Pathogen. This fungus persists in the soil for many years as tiny propagules called microsclerotia. Short crop rotations, especially in sandy soils with susceptible varieties, tend to increase the population of Verticillium to damaging levels. The fungus infects many other crops and weed species. High soil temperatures (22–27°C) favour the growth of this fungus.
Disease development. Microsclerotia of Verticillium germinate, and the fungus penetrates the plants through the roots. Once inside the plant, the fungus plugs the vascular tissue.
Symptoms. The first symptoms usually appear in early August in the lower portions of the plant. The area between leaf veins begins to yellow. Later, the symptoms move upward to the younger leaves. Leaf yellowing is followed by browning and necrosis. In early stages of the disease, not all the stems from the same plant show symptoms.

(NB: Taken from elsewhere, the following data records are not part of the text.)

(** An integer of the format reads as itself. *)
Lemma of_decimal_int (m : positive) (e : Z) :
  bounded prec emax m e = true → 0 ≤ e →
  of_decimal false (Z.to_N (Zpos m * 2 ^ e)) 0 = S754_finite false m e.
Proof.
  intros Hb He. pose proof (bounded_canonical m e Hb) as [Hc _].
  pose proof (pow2_pos e He).
  unfold of_decimal. rewrite (proj2 (N.eqb_neq _ 0)) by lia. cbn [Z.leb Z.compare].
  rewrite Z2N.id, Z.mul_1_r by lia. cbn [cond_Zopp]. unfold of_Z.
  destruct (Zpos m * 2 ^ e) as [|p|p] eqn:E; [lia| |lia]. cbn [binary_normalize].
  assert (p = Z.to_pos (Zpos m * 2 ^ e)) as -> by (rewrite E; done).
  unfold binary_round. fold (digits (Z.to_pos (Zpos m * 2 ^ e))).
  rewrite digits_shift by done.
  replace (digits m + e + 0) with (digits m + e) by lia. rewrite Hc.
  unfold shl_align. replace (e - 0) with e by lia.
  destruct e as [|e'|e'] eqn:Ee; [| |lia].
  - rewrite <- (binary_round_aux_exact false m 0 0 Hb) by lia. done.
  - rewrite <- (binary_round_aux_exact false m (Zpos e') (Zpos e') Hb) by lia.
    by rewrite Z.sub_diag.
Qed.

(** The digits of a power of ten. *)
Lemma digits_pow10 (k : Z) (f t : positive) :
  0 ≤ k → Zpos f = 5 ^ k → Zpos t = 10 ^ k → digits t = digits f + k.
Proof.
  intros Hk Hf Ht. rewrite <- (digits_shift f k Hk). f_equal. apply Pos2Z.inj.
  rewrite Zpos_shift, Ht, Hf by done.
  change 10 with (5 * 2). by rewrite Z.pow_mul_l.
Qed.

(** A quotient by a power of ten that is of the format reads as itself. *)
Lemma of_decimal_frac (m : positive) (k : Z) :
  bounded prec emax m (- k) = true → 0 < k →
  of_decimal false (Z.to_N (Zpos m * 5 ^ k)) (- k) = S754_finite false m (- k).
Proof.
  intros Hb Hk. pose proof (bounded_canonical m (- k) Hb) as [Hc _].
  assert (0 < 5 ^ k) as H5 by (apply Z.pow_pos_nonneg; lia).
  assert (0 < 10 ^ k) as H10 by (apply Z.pow_pos_nonneg; lia).
  pose proof (pow2_pos k ltac:(lia)) as H2.
  unfold of_decimal. rewrite (proj2 (N.eqb_neq _ 0)), (proj2 (Z.leb_gt 0 (- k))) by lia.
  rewrite Z2N.id, Z.opp_involutive by lia.
  destruct (5 ^ k) as [|f|f] eqn:Ef; [lia| |lia].
  destruct (10 ^ k) as [|t|t] eqn:Et; [lia| |lia].
  rewrite <- Pos2Z.inj_mul. unfold SFdiv_core_binary. cbn [Zdigits2].
  fold (digits (m * f)) (digits t).
  rewrite (digits_pow10 k f t) by lia.
  set (e' := Z.min (fexp prec emax (digits (m * f) + 0 - (digits f + k + 0))) (0 - 0)).
  assert (e' ≤ - k) as He'.
  { unfold e'. pose proof (fexp_mono (digits (m * f) + 0 - (digits f + k + 0))
      (digits m + - k)) as Hm. destruct (digits_mul m f); lia. }
  assert (match 0 - 0 - e' with
          | 0 => Zpos (m * f) | Zpos _ => Z.shiftl (Zpos (m * f)) (0 - 0 - e') | Zneg _ => 0
          end = Zpos (Z.to_pos (Zpos m * 2 ^ (- e' - k))) * Zpos t) as ->.
  { assert (Zpos t = Zpos f * 2 ^ k) as ->
      by (rewrite <- Et, <- Ef; change 10 with (5 * 2); apply Z.pow_mul_l).
    destruct (0 - 0 - e') eqn:E; [lia | | lia]. rewrite Z.shiftl_mul_pow2 by lia.
    rewrite Zpos_shift, <- E, Pos2Z.inj_mul by lia.
    replace (0 - 0 - e') with ((- e' - k) + k) by lia. rewrite Z.pow_add_r by lia.
    lia. }
  change IntDef.Z.div_eucl with Z.div_eucl.
  rewrite (surjective_pairing (Z.div_eucl _ _)).
  change (Z.div_eucl ?a ?b).1 with (a / b). change (Z.div_eucl ?a ?b).2 with (a mod b).
  rewrite Z.div_mul, Z.mod_mul, new_location_exact by done.
  rewrite <- (binary_round_aux_exact false m (- e' - k) (- k) Hb) by lia.
  f_equal. lia.
Qed.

Infected plants wilt during the day but recover at night. The crop senesces early, 3–4 weeks before reaching maturity. As a consequence, tubers do not size and serious yield losses occur. The disease is favoured by crop stress induced mainly by heat, drought, nutrient deficiencies and insect damage.
The premature vine death and declining yields caused by Verticillium are called “potato early dying syndrome.” The root lesion nematode has been associated with this syndrome because it enhances the incidence and severity of Verticillium wilt.